- Instructions for the task
Below are entries; print them exactly from the first line through the one containing "(** [tx_out.tx_id = tx_in.tx_out_id".

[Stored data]

(** The rows of [tx_out], [ma_tx_out] and [multi_asset] for a token at an address *)
Definition tokens_at (address : Bytes) (native_token : Asset) (d : Db) : list MaTxOut :=
  filter (fun m => ma_policy (m_ident m) = policy_id native_token /\ ma_name (m_ident m) = asset_name native_token /\
                   o_address (m_tx_out m) = address) (ma_tx_out d).
(** [tx_out.tx_id = tx_in.tx_out_id AND tx_out.index = tx_in.tx_out_index] *)
Definition links (i : TxIn) (o : TxOut) : bool := bool_decide (o_tx o = i_out_tx i) && (o_index o =? i_out_index i).

(** [bridge_inputs_subquery] and [reserve_inputs_subquery]: the consuming transactions with the quantities *)
Definition inputs_subquery (c : TxInConfiguration) (address : Bytes) (native_token : Asset) (d : Db)
    : outcome QueryError (list (Tx * Z)) :=
  match c with
  | Consumed =>
      Ok (omap (fun m => (fun t => (t, m_quantity m)) <$> o_consumed_by (m_tx_out m)) (tokens_at address native_token d))
  | Enabled =>
      let! tx_in := some_or (tx_in d) SqlxError in
      Ok (i ← tx_in;
          m ← filter (fun m => links i (m_tx_out m) = true) (tokens_at address native_token d);
          [(i_tx i, m_quantity m)])
  end.
(** [bridge_outputs_subquery] and [reserve_outputs_subquery] *)
Definition outputs_subquery (address : Bytes) (native_token : Asset) (d : Db) : list (Tx * Z) :=
  (fun m => (o_tx (m_tx_out m), m_quantity m)) <$> tokens_at address native_token d.

(** [COALESCE((SELECT sum(quantity) FROM rows WHERE .. = tx.id), 0)] *)
Definition sum_of (t : Tx) (rows : list (Tx * Z)) : Z := sumZ (snd <$> filter (fun r => fst r = t) rows).

Definition TOKEN_TRANSFER_METADATUM_KEY : Z := 6500973.

Definition after_checkpoint (c : ResolvedBridgeDataCheckpoint) (k : TxOrderingKey) : bool :=
  match c with
  | AtBlock number => number <? fst k
  | AtTx block_number tx_ix => negb (key_le k (block_number, tx_ix))
  end.

Definition moves_tokens (t : BridgeTx) : bool := (bridge_in t <? bridge_out t) || (reserve_out t <? reserve_in t).

(** [NativeTokenAmount::decode] *)
Definition decodes (t : BridgeTx) : bool :=
  forallb (fun x => (0 <=? x) && (x <=? umax 64)) [bridge_in t; bridge_out t; reserve_in t; reserve_out t].

(** A left join has a row without partner where there is none. *)
Definition left_join {A} (l : list A) : list (option A) := match l with [] => [None] | _ => Some <$> l end.

Section Query.
Context {pg : Postgres}.

Definition get_bridge_txs (tx_in_configuration : TxInConfiguration) (ics_address reserve_address : Bytes)
    (native_token : Asset) (checkpoint : ResolvedBridgeDataCheckpoint) (to_block : Z) (max_transfers : option Z) (d : Db)
    : outcome QueryError (list BridgeTx) :=
  let! bridge_inputs := inputs_subquery tx_in_configuration ics_address native_token d in
  let bridge_outputs := outputs_subquery ics_address native_token d in
  let! reserve_inputs := inputs_subquery tx_in_configuration reserve_address native_token d in
  let reserve_outputs := outputs_subquery reserve_address native_token d in
  let relevant_txs := remove_dups (fst <$> bridge_outputs) in
  let bridge_tx_totals :=
    t ← filter (fun t => block_no (t_block t) <= as_i32 to_block /\
                         after_checkpoint checkpoint (block_no (t_block t), t_block_index t) = true) (tx d);
    _ ← filter (fun r => r = t) relevant_txs;
    m ← left_join (filter (fun m => md_tx m = t /\ md_key m = TOKEN_TRANSFER_METADATUM_KEY) (tx_metadata d));
    [{| block_number := block_no (t_block t); tx_ix := t_block_index t; tx_hash := t_hash t;
        c2m_metadata := m ≫= md_json;
        bridge_in := sum_of t bridge_inputs; bridge_out := sum_of t bridge_outputs;
        reserve_in := sum_of t reserve_inputs; reserve_out := sum_of t reserve_outputs |}] in
  let ordered := order_by (fun r => [block_number r; tx_ix r]) (filter (fun r => moves_tokens r = true) bridge_tx_totals) in
  let rows := match max_transfers with Some n => take (Z.to_nat n) ordered | None => ordered end in
  if forallb decodes rows then Ok rows else Err SqlxError.
End Query.

(** The two queries of [TxInConfiguration::from_connection]; the second one fails without the table. *)
Definition tx_in_exists (d : Db) : bool := match tx_in d with Some _ => true | None => false end.
Definition tx_in_populated (d : Db) : outcome QueryError bool :=
  match tx_in d with Some l => Ok (negb (bool_decide (length l = 0%nat))) | None => Err SqlxError end.

(** ** The ledger *)

(** A token in an output, [tk_id], of [tk_tx] *)
Definition OutId : Type := Tx * Z.
Record Token := { tk_tx : Tx; tk_index : Z; tk_address : Bytes; tk_policy : Bytes; tk_name : Bytes; tk_quantity : Z }.
Definition tk_id (t : Token) : OutId := (tk_tx t, tk_index t).

(** The transactions in the order of the chain, the tokens in their outputs, what they spend, and
    the metadatum of a transfer *)
Record Ledger := {
  l_blocks : list Block;
  l_txs : list Tx;
  l_tokens : list Token;
  l_spends : list (Tx * OutId);
  l_metadata : Tx -> option JsonValue
}.

Definition tx_number (t : Tx) : Z := block_no (t_block t).
Definition tx_key (t : Tx) : TxOrderingKey := (tx_number t, t_block_index t).

Section Amounts.
Variables (L : Ledger) (address : Bytes) (native_token : Asset).

Definition is_at (t : Token) : bool :=
  bool_decide (tk_policy t = policy_id native_token) && bool_decide (tk_name t = asset_name native_token)
  && bool_decide (tk_address t = address).
(** The tokens in an output, those that a transaction creates and those that it spends *)
Definition value_of (tokens : list Token) (o : OutId) : Z :=
  sumZ ((fun k => if is_at k && bool_decide (tk_id k = o) then tk_quantity k else 0) <$> tokens).
Definition created (tokens : list Token) (t : Tx) : Z :=
  sumZ ((fun k => if is_at k && bool_decide (tk_tx k = t) then tk_quantity k else 0) <$> tokens).
Definition spent (tokens : list Token) (spends : list (Tx * OutId)) (t : Tx) : Z :=
  sumZ ((fun s => if bool_decide (fst s = t) then value_of tokens (snd s) else 0) <$> spends).
Definition creates (tokens : list Token) (t : Tx) : bool :=
  existsb (fun k => is_at k && bool_decide (tk_tx k = t)) tokens.
End Amounts.

Definition bridge_tx_of (L : Ledger) (ics reserve : Bytes) (asset : Asset) (t : Tx) : BridgeTx :=
  {| block_number := tx_number t; tx_ix := t_block_index t; tx_hash := t_hash t; c2m_metadata := l_metadata L t;
     bridge_in := spent ics asset (l_tokens L) (l_spends L) t; bridge_out := created ics asset (l_tokens L) t;
     reserve_in := spent reserve asset (l_tokens L) (l_spends L) t; reserve_out := created reserve asset (l_tokens L) t |}.

(** The transactions of the bridge: those that create an output of the token at the ICS and increase
    the ICS or decrease the reserve *)
Definition bridge_txs (L : Ledger) (ics reserve : Bytes) (asset : Asset) : list BridgeTx :=
  filter (fun r => moves_tokens r = true)
    (bridge_tx_of L ics reserve asset <$> filter (fun t => creates ics asset (l_tokens L) t = true) (l_txs L)).

(** Those after a checkpoint, up to a block *)
Definition between (c : ResolvedBridgeDataCheckpoint) (to_block : Z) (r : BridgeTx) : bool :=
  after_checkpoint c (ordering_key r) && (block_number r <=? to_block).
Definition window (L : Ledger) (ics reserve : Bytes) (asset : Asset) (c : ResolvedBridgeDataCheckpoint) (to_block : Z)
    : list BridgeTx :=
  filter (fun r => between c to_block r = true) (bridge_txs L ics reserve asset).

(** ** What the tables hold *)

Definition out_id (o : TxOut) : OutId := (o_tx o, o_index o).
Definition view_token (m : MaTxOut) : Token :=
  {| tk_tx := o_tx (m_tx_out m); tk_index := o_index (m_tx_out m); tk_address := o_address (m_tx_out m);
     tk_policy := ma_policy (m_ident m); tk_name := ma_name (m_ident m); tk_quantity := m_quantity m |}.
Definition spends_in (c : TxInConfiguration) (d : Db) : list (Tx * OutId) :=
  match c with
  | Enabled => (fun i => (i_tx i, (i_out_tx i, i_out_index i))) <$> default [] (tx_in d)
  | Consumed => omap (fun o => (fun t => (t, out_id o)) <$> o_consumed_by o) (tx_out d)
  end.
Definition metadata_rows (t : Tx) (d : Db) : list TxMetadata :=
  filter (fun m => md_tx m = t /\ md_key m = TOKEN_TRANSFER_METADATUM_KEY) (tx_metadata d).
(** With room for one transfer only, a transaction with two is passed over for good. *)
Lemma one_transfer_per_block_skips : fst (answer Some Some L scripts (AtTx 1 0) 1 3) = [] /\ snd (answer Some Some L scripts (AtTx 1 0) 1 3) = CheckpointBlock 3.
Proof. by split. Qed.
(* ===== verification/LedgerApi.v ===== *)
(** * The ledger API: transactions, their UTXOs, and the ledger of the node

    Models [src/ledger/src/common/types.rs], [src/ledger/src/versions/common/api]
    ([transaction.rs], [ledger.rs]), [utxo_ordering_override.rs] and the files of ledger 9
    beside them ([block_context], [post_block_update], [guaranteed_validation],
    [tx_envelope]), with the cost helpers of [src/ledger/helpers].

    The ledger proper, its transactions' cryptography and its serialization are the crates
    [mn-ledger-9] and others that are not part of the repository: they are the classes
    [LedgerTypes] and [MnLedger], with what the node relies on in [MnLedgerLaws]. *)

From stdpp Require Import strings.
From S2P Require Import Prelude LedgerErrors.

Notation Bytes := (list Z).

(** ** Types that cross the host interface: [common/types.rs] *)

Record ConsensusContext := { block_height : Z; memo_activation_height : Z }.
Definition MEMO_NEVER_ACTIVE : ConsensusContext := {| block_height := 0; memo_activation_height := umax 64 |}.
Definition memo_active (c : ConsensusContext) : bool := memo_activation_height c <=? block_height c.

Inductive TxWireEra := PreMemo | MemoCapable.

Record UtxoInfo := { address : Bytes; token_type : Bytes; intent_hash : Bytes; value : Z; output_no : Z }.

- Exercise output
(** The rows of [tx_out], [ma_tx_out] and [multi_asset] for a token at an address *)
Definition tokens_at (address : Bytes) (native_token : Asset) (d : Db) : list MaTxOut :=
  filter (fun m => ma_policy (m_ident m) = policy_id native_token /\ ma_name (m_ident m) = asset_name native_token /\
                   o_address (m_tx_out m) = address) (ma_tx_out d).
(** [tx_out.tx_id = tx_in.tx_out_id AND tx_out.index = tx_in.tx_out_index] *)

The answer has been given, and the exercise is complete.